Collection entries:
═══

(** * Expense tracker: the category / payment-method normalisation pipeline

    A shallow embedding of [src/analysis/nlp.py] and of [add_expense_db] from
    [src/storage/database.py], together with the part of Python's [difflib]
    that [nlp.py] calls ([SequenceMatcher(None, a, b).ratio()]).

    Conventions.
    - A Python [str] is a Rocq [string]; a character is the code point of the
      same number (code points below 256, the Latin-1 range, on which
      [str.lower] and [str.strip] are the functions written out below).
    - [ratio()] is the double [2.0 * matches / length]; it is kept here as the
      exact fraction [2 * matches / length] in [Q], and the literal [0.8] as
      [8 / 10].  Module [Double] holds the same matcher on IEEE 754 binary64
      numbers, and [DoubleFacts.matchers_double] shows that the two return
      the same label on every input of up to 38 characters.
    - The document store is an explicit list of records, threaded through
      [add_expense_db]; calls into the trained classifier are recorded in an
      explicit trace. *)

From Stdlib Require Import List String Ascii Arith Bool Lia ZArith QArith.
From Stdlib Require Import SpecFloat.
Import ListNotations.
Close Scope Q_scope.
Open Scope string_scope.
Open Scope list_scope.
Open Scope nat_scope.

(** ** Python string primitives used by [nlp.py] *)

Module PyStr.

(** [str.lower] on one character: A-Z and the Latin-1 capitals (U+00C0 to
    U+00DE, the multiplication sign U+00D7 apart) move up by 32. *)
Definition lower_char (c : ascii) : ascii :=
  let n := nat_of_ascii c in
  if ((65 <=? n) && (n <=? 90)) || ((192 <=? n) && (n <=? 222) && negb (n =? 215))
  then ascii_of_nat (n + 32)
  else c.

Fixpoint lower (s : string) : string :=
  match s with
  | EmptyString => EmptyString
  | String c s' => String (lower_char c) (lower s')
  end.

(** [str.isspace] on one character: TAB, LF, VT, FF, CR, the separators
    U+001C to U+001F, space, NEL (U+0085) and no-break space (U+00A0). *)
Definition isspace (c : ascii) : bool :=
  let n := nat_of_ascii c in
  ((9 <=? n) && (n <=? 13)) || ((28 <=? n) && (n <=? 32)) || (n =? 133) || (n =? 160).

Fixpoint lstrip (s : string) : string :=
  match s with
  | EmptyString => EmptyString
  | String c s' => if isspace c then lstrip s' else s
  end.

(** Drops trailing white space: a character is kept when it is not a space
    or when something is kept after it. *)
Fixpoint rstrip (s : string) : string :=
  match s with
  | EmptyString => EmptyString
  | String c s' =>
      match rstrip s' with
      | EmptyString => if isspace c then EmptyString else String c EmptyString
      | r => String c r
      end
  end.

(** [s.strip()] with no argument. *)
Definition strip (s : string) : string := rstrip (lstrip s).

End PyStr.

Module PyStrShape.

(** A string that does not begin with white space. *)
Definition clean_start (s : string) : Prop :=
  match s with
  | EmptyString => True
  | String c _ => PyStr.isspace c = false
  end.

End PyStrShape.

(** ** [difflib.SequenceMatcher] as [nlp.py] uses it

    [SequenceMatcher(None, a, b)]: no junk predicate, [autojunk] left at its
    default [True].  Sequences are lists of characters, positions are
    naturals. *)

Module Difflib.

Definition Match : Type := (nat * nat * nat)%type.

(** [b2j.setdefault(elt, []).append(i)] on an insertion-ordered dictionary. *)
Fixpoint setdefault_append (elt : ascii) (i : nat) (d : list (ascii * list nat))
  : list (ascii * list nat) :=
  match d with
  | [] => [(elt, [i])]
  | (c, idxs) :: d' =>
      if Ascii.eqb c elt then (c, idxs ++ [i]) :: d'
      else (c, idxs) :: setdefault_append elt i d'
  end.

Fixpoint enumerate_from {A} (i : nat) (l : list A) : list (nat * A) :=
  match l with
  | [] => []
  | x :: l' => (i, x) :: enumerate_from (S i) l'
  end.

(** [__chain_b]: the positions of every character of [b]; with no junk
    predicate [bjunk] stays empty, and when [b] has 200 characters or more
    the characters occurring more than [n // 100 + 1] times are purged. *)
Definition chain_b (b : list ascii) : list (ascii * list nat) :=
  let b2j :=
    fold_left (fun d ie => setdefault_append (snd ie) (fst ie) d)
              (enumerate_from 0 b) [] in
  let n := List.length b in
  if 200 <=? n then
    let ntest := n / 100 + 1 in
    filter (fun kv => negb (ntest <? List.length (snd kv))) b2j
  else b2j.

(** [bjunk.__contains__]: the junk set is empty. *)
Definition isbjunk (c : ascii) : bool := false.

(** [b2j.get(c, nothing)]. *)
Fixpoint b2j_get (b2j : list (ascii * list nat)) (c : ascii) : list nat :=
  match b2j with
  | [] => []
  | (c', idxs) :: d => if Ascii.eqb c' c then idxs else b2j_get d c
  end.

(** [j2len.get(j, 0)]; the dictionary holds one entry per key. *)
Fixpoint j2len_get (j2len : list (nat * nat)) (j : nat) : nat :=
  match j2len with
  | [] => 0
  | (j', k) :: d => if j' =? j then k else j2len_get d j
  end.

(** [j2len.get(j-1, 0)]: at [j = 0] the key is [-1], which is never there. *)
Definition j2len_get_pred (j2len : list (nat * nat)) (j : nat) : nat :=
  match j with
  | O => 0
  | S j' => j2len_get j2len j'
  end.

(** The inner [for j in b2j.get(a[i], nothing)] of [find_longest_match],
    with its [continue] below [blo] and its [break] at [bhi].  The state is
    [newj2len] and [(besti, bestj, bestsize)]. *)
Fixpoint scan_row (i blo bhi : nat) (j2len : list (nat * nat)) (js : list nat)
    (newj2len : list (nat * nat)) (best : Match) : list (nat * nat) * Match :=
  match js with
  | [] => (newj2len, best)
  | j :: js' =>
      if j <? blo then scan_row i blo bhi j2len js' newj2len best
      else if bhi <=? j then (newj2len, best)
      else
        let k := j2len_get_pred j2len j + 1 in
        let newj2len' := (j, k) :: newj2len in
        let '(_, _, bestsize) := best in
        let best' := if bestsize <? k then (i + 1 - k, j + 1 - k, k) else best in
        scan_row i blo bhi j2len js' newj2len' best'
  end.

(** The outer [for i in range(alo, ahi)]. *)
Fixpoint scan_rows (a : list ascii) (b2j : list (ascii * list nat)) (blo bhi : nat)
    (rows : list nat) (j2len : list (nat * nat)) (best : Match) : Match :=
  match rows with
  | [] => best
  | i :: rows' =>
      let '(newj2len, best') :=
        scan_row i blo bhi j2len (b2j_get b2j (nth i a Ascii.zero)) [] best in
      scan_rows a b2j blo bhi rows' newj2len best'
  end.

(** [while besti > alo and bestj > blo and (junk test on b[bestj-1]) and
    a[besti-1] == b[bestj-1]]: one more character on the left each turn.
    [want_junk] is [false] for the first pair of loops ([not isbjunk(..)])
    and [true] for the second. *)
Fixpoint extend_left (fuel : nat) (want_junk : bool) (a b : list ascii)
    (alo blo : nat) (m : Match) : Match :=
  let '(besti, bestj, bestsize) := m in
  match fuel with
  | O => m
  | S fuel' =>
      if (alo <? besti) && (blo <? bestj)
         && Bool.eqb (isbjunk (nth (bestj - 1) b Ascii.zero)) want_junk
         && Ascii.eqb (nth (besti - 1) a Ascii.zero) (nth (bestj - 1) b Ascii.zero)
      then extend_left fuel' want_junk a b alo blo (besti - 1, bestj - 1, bestsize + 1)
      else m
  end.

(** [while besti+bestsize < ahi and bestj+bestsize < bhi and (junk test) and
    a[besti+bestsize] == b[bestj+bestsize]]: one more on the right. *)
Fixpoint extend_right (fuel : nat) (want_junk : bool) (a b : list ascii)
    (ahi bhi : nat) (m : Match) : Match :=
  let '(besti, bestj, bestsize) := m in
  match fuel with
  | O => m
  | S fuel' =>
      if (besti + bestsize <? ahi) && (bestj + bestsize <? bhi)
         && Bool.eqb (isbjunk (nth (bestj + bestsize) b Ascii.zero)) want_junk
         && Ascii.eqb (nth (besti + bestsize) a Ascii.zero)
                      (nth (bestj + bestsize) b Ascii.zero)
      then extend_right fuel' want_junk a b ahi bhi (besti, bestj, bestsize + 1)
      else m
  end.

(** [find_longest_match(alo, ahi, blo, bhi)].  Each [while] loop moves
    [besti] down towards [alo] or [besti + bestsize] up towards [ahi], so
    [ahi] turns are enough for it. *)
Definition find_longest_match (a b : list ascii) (b2j : list (ascii * list nat))
    (alo ahi blo bhi : nat) : Match :=
  let m0 := scan_rows a b2j blo bhi (seq alo (ahi - alo)) [] (alo, blo, 0) in
  let m1 := extend_left ahi false a b alo blo m0 in
  let m2 := extend_right ahi false a b ahi bhi m1 in
  let m3 := extend_left ahi true a b alo blo m2 in
  extend_right ahi true a b ahi bhi m3.

(** The [while queue:] loop of [get_matching_blocks]; [queue.pop()] takes
    the entry appended last.  The result is the queue left over (empty once
    the loop has ended) and the blocks found. *)
Fixpoint matching_loop (fuel : nat) (a b : list ascii) (b2j : list (ascii * list nat))
    (queue : list (nat * nat * nat * nat)) (matching_blocks : list Match)
  : list (nat * nat * nat * nat) * list Match :=
  match fuel, queue with
  | O, _ => (queue, matching_blocks)
  | _, [] => ([], matching_blocks)
  | S fuel', (alo, ahi, blo, bhi) :: queue' =>
      let '(i, j, k) := find_longest_match a b b2j alo ahi blo bhi in
      if k =? 0 then matching_loop fuel' a b b2j queue' matching_blocks
      else
        let q1 := if (alo <? i) && (blo <? j) then (alo, i, blo, j) :: queue' else queue' in
        let q2 := if (i + k <? ahi) && (j + k <? bhi)
                  then (i + k, ahi, j + k, bhi) :: q1 else q1 in
        matching_loop fuel' a b b2j q2 (matching_blocks ++ [(i, j, k)])
  end.

(** Tuple order on blocks, as [list.sort] uses it. *)
Definition match_leb (x y : Match) : bool :=
  let '(i1, j1, k1) := x in
  let '(i2, j2, k2) := y in
  (i1 <? i2) || ((i1 =? i2) && ((j1 <? j2) || ((j1 =? j2) && (k1 <=? k2)))).

Fixpoint insert_sorted (x : Match) (l : list Match) : list Match :=
  match l with
  | [] => [x]
  | y :: l' => if match_leb x y then x :: l else y :: insert_sorted x l'
  end.

Definition sort_blocks (l : list Match) : list Match :=
  fold_right insert_sorted [] l.

(** The pass that merges adjacent blocks: the state is [(i1, j1, k1)] and
    [non_adjacent]. *)
Fixpoint collapse (blocks : list Match) (cur : Match) (non_adjacent : list Match)
  : Match * list Match :=
  match blocks with
  | [] => (cur, non_adjacent)
  | (i2, j2, k2) :: blocks' =>
      let '(i1, j1, k1) := cur in
      if (i1 + k1 =? i2) && (j1 + k1 =? j2)
      then collapse blocks' (i1, j1, k1 + k2) non_adjacent
      else
        let non_adjacent' :=
          if k1 =? 0 then non_adjacent else non_adjacent ++ [(i1, j1, k1)] in
        collapse blocks' (i2, j2, k2) non_adjacent'
  end.

(** The first pop is the whole of [a] against the whole of [b]; every later
    entry covers a part of [a] no other entry covers, so [2 * la + 1] pops
    empty the queue ([matching_loop_ends] below). *)
Definition loop_fuel (la : nat) : nat := 2 * la + 1.

(** [get_matching_blocks()], with its closing sentinel [(la, lb, 0)]. *)
Definition get_matching_blocks (a b : list ascii) : list Match :=
  let la := List.length a in
  let lb := List.length b in
  let '(_, matching_blocks) :=
    matching_loop (loop_fuel la) a b (chain_b b) [(0, la, 0, lb)] [] in
  let '((i1, j1, k1), non_adjacent) :=
    collapse (sort_blocks matching_blocks) (0, 0, 0) [] in
  let non_adjacent' :=
    if k1 =? 0 then non_adjacent else non_adjacent ++ [(i1, j1, k1)] in
  non_adjacent' ++ [(la, lb, 0)].

(** [sum(triple[-1] for triple in self.get_matching_blocks())]. *)
Definition matches (a b : list ascii) : nat :=
  fold_left (fun acc t => acc + snd t) (get_matching_blocks a b) 0.

(** [_calculate_ratio(matches, length)]: [2.0 * matches / length], and [1.0]
    when both sequences are empty. *)
Definition calculate_ratio (matches length : nat) : Q :=
  if length =? 0 then 1%Q
  else Qmake (Z.of_nat (2 * matches)) (Pos.of_nat length).

(** [SequenceMatcher(None, a, b).ratio()]. *)
Definition ratio (a b : string) : Q :=
  let a' := list_ascii_of_string a in
  let b' := list_ascii_of_string b in
  calculate_ratio (matches a' b') (List.length a' + List.length b').

(** *** Measures for the proof that the loop ends *)

(** A block lies inside the window [alo, ahi) of [a] it was searched in. *)
Definition within (alo ahi : nat) (m : Match) : Prop :=
  alo <= fst (fst m) /\ fst (fst m) + snd m <= ahi.

(** What is left to do for a queue: every entry costs one pop, and two more
    for each character of [a] in its window. *)
Definition weight (queue : list (nat * nat * nat * nat)) : nat :=
  fold_right (fun e w => 2 * (snd (fst (fst e)) - fst (fst (fst e))) + 1 + w) 0 queue.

═══

**What to do:** Starting at the line that contains "(** [sum(triple[-1] for", return every line through the last one above, exactly as written.

**Solution to the problem:**
(** [sum(triple[-1] for triple in self.get_matching_blocks())]. *)
Definition matches (a b : list ascii) : nat :=
  fold_left (fun acc t => acc + snd t) (get_matching_blocks a b) 0.

(** [_calculate_ratio(matches, length)]: [2.0 * matches / length], and [1.0]
    when both sequences are empty. *)
Definition calculate_ratio (matches length : nat) : Q :=
  if length =? 0 then 1%Q
  else Qmake (Z.of_nat (2 * matches)) (Pos.of_nat length).

(** [SequenceMatcher(None, a, b).ratio()]. *)
Definition ratio (a b : string) : Q :=
  let a' := list_ascii_of_string a in
  let b' := list_ascii_of_string b in
  calculate_ratio (matches a' b') (List.length a' + List.length b').

(** *** Measures for the proof that the loop ends *)

(** A block lies inside the window [alo, ahi) of [a] it was searched in. *)
Definition within (alo ahi : nat) (m : Match) : Prop :=
  alo <= fst (fst m) /\ fst (fst m) + snd m <= ahi.

(** What is left to do for a queue: every entry costs one pop, and two more
    for each character of [a] in its window. *)
Definition weight (queue : list (nat * nat * nat * nat)) : nat :=
  fold_right (fun e w => 2 * (snd (fst (fst e)) - fst (fst (fst e))) + 1 + w) 0 queue.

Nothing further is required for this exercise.